- What to produce
Compute how many lines in the listing below hold the string "body", then state only the result.

----

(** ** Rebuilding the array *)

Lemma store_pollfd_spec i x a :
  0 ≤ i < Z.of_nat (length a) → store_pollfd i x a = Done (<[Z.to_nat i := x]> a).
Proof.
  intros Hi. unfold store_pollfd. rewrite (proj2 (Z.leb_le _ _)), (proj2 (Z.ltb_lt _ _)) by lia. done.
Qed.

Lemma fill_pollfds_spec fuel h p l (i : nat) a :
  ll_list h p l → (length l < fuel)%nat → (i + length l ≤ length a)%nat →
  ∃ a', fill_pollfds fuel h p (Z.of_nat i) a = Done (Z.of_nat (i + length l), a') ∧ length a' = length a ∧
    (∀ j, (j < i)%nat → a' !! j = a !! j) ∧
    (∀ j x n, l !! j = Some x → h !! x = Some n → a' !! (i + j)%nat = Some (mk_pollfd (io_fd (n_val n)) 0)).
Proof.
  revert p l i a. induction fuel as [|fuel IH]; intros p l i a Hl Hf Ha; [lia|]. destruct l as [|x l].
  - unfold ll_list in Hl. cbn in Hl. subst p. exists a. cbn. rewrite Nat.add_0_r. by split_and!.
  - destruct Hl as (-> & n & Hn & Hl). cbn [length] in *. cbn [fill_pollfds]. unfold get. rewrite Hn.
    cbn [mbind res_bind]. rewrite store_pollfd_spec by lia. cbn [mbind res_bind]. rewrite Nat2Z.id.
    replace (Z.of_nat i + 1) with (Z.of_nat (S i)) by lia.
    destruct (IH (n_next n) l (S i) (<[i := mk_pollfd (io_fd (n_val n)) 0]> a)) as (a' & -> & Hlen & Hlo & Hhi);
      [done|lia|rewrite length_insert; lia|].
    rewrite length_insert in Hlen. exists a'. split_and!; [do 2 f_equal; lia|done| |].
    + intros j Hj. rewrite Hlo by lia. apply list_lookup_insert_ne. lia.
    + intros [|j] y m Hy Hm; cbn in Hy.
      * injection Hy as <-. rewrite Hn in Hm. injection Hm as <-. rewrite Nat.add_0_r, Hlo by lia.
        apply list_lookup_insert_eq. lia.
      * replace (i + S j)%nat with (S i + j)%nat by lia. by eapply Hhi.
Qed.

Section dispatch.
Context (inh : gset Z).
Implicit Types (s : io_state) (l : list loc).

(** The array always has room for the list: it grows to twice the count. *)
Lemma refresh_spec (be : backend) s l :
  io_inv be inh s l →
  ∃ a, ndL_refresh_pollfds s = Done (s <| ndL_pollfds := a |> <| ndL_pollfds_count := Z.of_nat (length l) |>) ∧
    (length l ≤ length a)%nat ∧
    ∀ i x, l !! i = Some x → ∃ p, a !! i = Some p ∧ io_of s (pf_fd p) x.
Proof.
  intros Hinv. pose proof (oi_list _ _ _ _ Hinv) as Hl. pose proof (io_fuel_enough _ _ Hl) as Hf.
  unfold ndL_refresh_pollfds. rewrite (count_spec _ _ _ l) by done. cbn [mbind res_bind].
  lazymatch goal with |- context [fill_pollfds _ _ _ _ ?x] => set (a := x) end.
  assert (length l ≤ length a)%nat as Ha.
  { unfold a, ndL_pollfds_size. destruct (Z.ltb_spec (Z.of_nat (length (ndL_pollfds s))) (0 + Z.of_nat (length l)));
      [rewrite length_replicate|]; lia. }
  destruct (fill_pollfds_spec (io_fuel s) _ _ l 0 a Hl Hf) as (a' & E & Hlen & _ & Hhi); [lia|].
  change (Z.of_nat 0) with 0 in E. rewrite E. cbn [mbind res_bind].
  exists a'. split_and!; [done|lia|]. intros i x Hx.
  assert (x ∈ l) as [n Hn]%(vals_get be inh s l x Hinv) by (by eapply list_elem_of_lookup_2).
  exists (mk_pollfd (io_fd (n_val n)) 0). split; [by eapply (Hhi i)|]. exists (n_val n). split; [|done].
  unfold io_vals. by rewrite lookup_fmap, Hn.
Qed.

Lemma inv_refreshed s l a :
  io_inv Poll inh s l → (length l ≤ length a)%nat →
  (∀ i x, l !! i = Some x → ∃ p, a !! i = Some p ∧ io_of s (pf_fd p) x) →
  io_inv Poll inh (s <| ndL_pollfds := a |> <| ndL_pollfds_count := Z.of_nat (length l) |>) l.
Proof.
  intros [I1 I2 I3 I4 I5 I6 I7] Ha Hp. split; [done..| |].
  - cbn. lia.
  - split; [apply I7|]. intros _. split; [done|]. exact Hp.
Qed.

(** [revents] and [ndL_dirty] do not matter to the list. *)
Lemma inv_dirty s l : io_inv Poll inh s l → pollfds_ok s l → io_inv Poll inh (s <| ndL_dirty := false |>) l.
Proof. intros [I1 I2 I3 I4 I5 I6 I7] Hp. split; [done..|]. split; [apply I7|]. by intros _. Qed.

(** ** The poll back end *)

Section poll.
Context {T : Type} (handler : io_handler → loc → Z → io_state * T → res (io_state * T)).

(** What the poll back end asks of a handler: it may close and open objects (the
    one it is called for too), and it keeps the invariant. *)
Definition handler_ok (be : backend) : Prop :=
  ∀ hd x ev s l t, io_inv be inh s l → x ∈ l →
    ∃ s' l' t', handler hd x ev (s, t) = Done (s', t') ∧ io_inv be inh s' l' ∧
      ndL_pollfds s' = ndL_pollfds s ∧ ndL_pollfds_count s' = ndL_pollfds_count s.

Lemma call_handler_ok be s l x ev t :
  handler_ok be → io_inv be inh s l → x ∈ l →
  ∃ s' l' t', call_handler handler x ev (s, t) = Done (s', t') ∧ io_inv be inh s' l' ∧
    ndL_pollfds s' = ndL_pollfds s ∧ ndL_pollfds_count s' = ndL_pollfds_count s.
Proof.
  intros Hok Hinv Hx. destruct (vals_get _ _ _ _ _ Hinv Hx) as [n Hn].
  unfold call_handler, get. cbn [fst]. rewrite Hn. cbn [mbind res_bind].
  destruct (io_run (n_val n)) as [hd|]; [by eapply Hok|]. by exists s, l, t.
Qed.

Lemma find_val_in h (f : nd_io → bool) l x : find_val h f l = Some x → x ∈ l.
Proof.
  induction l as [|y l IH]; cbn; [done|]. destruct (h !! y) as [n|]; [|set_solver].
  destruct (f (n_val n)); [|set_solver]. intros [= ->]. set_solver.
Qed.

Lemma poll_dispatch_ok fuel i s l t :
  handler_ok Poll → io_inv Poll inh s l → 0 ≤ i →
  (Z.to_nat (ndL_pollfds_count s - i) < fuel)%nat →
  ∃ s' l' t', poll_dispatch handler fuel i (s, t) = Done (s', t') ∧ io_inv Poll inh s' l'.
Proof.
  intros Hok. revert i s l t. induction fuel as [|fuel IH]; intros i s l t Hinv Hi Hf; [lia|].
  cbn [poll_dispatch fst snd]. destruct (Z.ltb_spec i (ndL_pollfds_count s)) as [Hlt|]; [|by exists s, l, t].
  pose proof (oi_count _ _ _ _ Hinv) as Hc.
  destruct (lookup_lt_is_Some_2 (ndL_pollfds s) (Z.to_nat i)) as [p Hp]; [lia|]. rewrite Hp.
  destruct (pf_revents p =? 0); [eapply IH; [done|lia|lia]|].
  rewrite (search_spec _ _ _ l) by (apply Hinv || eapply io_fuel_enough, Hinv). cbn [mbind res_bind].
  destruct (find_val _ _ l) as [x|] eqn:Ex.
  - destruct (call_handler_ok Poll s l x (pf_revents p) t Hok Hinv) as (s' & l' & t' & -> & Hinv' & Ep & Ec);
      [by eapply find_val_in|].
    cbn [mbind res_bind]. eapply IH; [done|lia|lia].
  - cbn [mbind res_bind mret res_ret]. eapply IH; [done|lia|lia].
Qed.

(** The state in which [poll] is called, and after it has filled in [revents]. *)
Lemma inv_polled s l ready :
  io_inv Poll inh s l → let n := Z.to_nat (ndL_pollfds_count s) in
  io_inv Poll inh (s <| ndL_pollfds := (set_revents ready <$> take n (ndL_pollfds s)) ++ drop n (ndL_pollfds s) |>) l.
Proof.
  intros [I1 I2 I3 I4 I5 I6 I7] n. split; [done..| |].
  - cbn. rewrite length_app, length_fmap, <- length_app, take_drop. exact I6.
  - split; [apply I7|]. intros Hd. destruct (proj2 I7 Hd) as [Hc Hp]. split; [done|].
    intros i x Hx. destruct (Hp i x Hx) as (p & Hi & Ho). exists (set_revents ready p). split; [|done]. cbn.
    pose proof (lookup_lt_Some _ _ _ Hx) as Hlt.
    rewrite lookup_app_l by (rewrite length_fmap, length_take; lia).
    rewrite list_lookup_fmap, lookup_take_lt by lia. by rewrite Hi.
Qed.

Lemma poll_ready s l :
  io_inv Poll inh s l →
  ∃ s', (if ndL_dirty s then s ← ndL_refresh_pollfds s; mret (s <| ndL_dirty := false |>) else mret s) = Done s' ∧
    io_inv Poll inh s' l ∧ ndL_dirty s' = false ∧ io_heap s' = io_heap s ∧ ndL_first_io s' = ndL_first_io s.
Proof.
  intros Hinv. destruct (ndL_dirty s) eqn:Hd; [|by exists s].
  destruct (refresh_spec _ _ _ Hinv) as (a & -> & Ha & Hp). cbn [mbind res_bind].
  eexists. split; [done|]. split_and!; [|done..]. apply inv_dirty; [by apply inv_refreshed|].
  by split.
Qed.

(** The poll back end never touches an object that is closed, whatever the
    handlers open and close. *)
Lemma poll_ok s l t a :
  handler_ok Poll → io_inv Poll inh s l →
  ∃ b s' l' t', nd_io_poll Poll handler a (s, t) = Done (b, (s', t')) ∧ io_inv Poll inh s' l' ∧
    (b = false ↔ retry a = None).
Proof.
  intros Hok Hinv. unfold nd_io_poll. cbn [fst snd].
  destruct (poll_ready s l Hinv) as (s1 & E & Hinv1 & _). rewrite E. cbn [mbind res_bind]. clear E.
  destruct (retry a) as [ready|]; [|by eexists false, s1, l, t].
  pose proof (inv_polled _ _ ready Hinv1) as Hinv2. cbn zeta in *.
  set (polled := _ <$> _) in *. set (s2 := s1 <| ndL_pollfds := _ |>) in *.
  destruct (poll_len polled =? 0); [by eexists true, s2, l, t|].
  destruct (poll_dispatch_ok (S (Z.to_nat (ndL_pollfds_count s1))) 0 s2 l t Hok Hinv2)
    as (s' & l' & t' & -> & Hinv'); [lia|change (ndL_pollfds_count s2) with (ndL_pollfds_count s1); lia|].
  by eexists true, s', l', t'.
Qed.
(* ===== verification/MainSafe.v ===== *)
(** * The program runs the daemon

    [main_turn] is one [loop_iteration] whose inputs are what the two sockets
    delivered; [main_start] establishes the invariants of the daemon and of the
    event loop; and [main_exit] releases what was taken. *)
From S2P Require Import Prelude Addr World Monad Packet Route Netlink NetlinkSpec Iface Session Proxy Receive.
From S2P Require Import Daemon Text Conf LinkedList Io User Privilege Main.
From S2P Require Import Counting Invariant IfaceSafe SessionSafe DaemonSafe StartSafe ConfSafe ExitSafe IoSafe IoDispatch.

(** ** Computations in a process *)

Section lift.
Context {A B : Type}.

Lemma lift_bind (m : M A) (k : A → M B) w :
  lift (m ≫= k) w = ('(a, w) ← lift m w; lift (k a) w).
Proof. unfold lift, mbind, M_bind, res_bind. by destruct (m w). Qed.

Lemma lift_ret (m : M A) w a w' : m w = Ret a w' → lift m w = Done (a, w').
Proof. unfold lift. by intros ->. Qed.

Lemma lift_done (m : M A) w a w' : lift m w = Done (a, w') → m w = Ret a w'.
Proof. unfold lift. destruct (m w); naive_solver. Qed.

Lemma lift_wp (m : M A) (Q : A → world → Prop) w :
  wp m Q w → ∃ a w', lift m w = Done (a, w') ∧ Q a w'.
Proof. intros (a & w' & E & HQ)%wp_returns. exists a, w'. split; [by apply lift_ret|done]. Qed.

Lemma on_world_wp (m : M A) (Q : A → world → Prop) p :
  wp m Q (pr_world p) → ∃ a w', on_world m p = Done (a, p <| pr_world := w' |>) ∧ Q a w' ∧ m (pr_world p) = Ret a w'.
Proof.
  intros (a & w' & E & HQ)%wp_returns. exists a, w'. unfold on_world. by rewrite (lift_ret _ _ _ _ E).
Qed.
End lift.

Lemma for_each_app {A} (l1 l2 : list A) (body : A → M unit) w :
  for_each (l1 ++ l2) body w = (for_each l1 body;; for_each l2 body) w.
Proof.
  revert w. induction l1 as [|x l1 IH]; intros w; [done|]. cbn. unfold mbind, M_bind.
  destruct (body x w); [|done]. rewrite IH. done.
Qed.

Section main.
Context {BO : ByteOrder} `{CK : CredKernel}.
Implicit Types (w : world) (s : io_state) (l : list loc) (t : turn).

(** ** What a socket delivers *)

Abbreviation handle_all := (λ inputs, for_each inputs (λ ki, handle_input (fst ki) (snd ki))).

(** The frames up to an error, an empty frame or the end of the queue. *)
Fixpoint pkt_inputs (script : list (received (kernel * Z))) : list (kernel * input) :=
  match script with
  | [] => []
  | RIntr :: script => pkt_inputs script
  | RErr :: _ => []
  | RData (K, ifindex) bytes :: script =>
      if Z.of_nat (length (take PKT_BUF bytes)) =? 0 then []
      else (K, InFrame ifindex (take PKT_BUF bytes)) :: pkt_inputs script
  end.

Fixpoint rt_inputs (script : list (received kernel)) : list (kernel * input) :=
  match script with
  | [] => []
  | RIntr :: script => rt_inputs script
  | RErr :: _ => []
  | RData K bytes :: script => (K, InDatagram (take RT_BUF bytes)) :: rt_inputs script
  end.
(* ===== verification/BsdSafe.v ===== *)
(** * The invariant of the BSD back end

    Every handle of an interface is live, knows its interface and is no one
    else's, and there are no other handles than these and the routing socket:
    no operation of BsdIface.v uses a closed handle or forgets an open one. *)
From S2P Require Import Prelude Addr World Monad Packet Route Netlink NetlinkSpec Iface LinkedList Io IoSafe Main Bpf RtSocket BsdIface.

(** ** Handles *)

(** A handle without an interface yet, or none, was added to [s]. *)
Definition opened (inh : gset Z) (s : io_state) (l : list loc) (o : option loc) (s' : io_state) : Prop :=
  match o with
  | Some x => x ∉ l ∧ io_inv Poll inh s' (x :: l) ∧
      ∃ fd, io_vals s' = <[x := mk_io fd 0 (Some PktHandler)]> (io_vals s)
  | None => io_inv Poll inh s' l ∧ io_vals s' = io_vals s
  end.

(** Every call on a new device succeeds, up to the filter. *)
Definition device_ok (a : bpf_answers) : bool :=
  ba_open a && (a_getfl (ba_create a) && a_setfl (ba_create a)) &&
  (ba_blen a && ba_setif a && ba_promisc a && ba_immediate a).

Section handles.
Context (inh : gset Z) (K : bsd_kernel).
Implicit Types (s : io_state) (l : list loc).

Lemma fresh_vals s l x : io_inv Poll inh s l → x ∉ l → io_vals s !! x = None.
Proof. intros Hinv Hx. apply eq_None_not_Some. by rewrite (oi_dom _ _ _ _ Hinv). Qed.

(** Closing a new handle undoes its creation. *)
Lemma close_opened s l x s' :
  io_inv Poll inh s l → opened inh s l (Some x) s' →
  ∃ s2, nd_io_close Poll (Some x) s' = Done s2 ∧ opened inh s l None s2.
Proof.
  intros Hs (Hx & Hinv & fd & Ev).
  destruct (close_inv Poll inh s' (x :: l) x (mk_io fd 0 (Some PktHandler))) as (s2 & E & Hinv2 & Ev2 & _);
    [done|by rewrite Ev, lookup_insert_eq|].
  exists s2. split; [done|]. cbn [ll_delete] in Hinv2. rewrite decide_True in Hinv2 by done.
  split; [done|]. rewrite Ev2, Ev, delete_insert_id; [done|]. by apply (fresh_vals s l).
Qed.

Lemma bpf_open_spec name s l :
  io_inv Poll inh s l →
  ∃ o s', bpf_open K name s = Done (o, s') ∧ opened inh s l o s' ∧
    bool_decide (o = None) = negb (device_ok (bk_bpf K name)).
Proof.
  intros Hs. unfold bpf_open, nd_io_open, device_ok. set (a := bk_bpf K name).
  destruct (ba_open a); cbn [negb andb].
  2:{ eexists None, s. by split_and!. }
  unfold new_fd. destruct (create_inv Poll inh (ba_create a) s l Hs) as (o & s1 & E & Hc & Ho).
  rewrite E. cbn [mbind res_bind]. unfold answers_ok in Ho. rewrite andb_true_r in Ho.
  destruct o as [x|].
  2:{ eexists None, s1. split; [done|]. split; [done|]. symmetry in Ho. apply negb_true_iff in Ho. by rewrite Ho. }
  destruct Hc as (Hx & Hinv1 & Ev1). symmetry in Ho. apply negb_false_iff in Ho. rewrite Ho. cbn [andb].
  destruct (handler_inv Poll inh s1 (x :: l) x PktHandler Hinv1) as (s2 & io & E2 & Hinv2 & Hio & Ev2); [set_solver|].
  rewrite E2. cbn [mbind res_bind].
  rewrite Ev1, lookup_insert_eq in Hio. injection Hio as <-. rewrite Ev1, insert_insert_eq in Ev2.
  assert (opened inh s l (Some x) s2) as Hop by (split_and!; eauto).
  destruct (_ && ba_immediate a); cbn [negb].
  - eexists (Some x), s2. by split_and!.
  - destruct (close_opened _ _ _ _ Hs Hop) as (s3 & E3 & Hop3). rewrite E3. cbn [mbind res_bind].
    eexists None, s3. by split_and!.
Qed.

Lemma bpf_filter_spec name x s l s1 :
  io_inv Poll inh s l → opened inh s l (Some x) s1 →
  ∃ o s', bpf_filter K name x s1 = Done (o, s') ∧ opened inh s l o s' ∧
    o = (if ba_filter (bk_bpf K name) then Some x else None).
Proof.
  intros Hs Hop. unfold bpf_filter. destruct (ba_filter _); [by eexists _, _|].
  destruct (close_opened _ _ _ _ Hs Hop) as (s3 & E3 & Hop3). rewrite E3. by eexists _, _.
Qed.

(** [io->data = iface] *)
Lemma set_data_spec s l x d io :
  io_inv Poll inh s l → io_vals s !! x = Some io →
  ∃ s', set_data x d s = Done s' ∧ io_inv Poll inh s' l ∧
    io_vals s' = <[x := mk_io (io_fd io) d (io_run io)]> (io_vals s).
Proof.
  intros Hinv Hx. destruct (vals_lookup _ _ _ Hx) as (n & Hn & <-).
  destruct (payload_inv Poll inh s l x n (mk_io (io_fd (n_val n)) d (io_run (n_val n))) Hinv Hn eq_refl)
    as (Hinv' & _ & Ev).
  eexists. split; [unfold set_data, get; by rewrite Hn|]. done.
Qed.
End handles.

----

- Written answer
3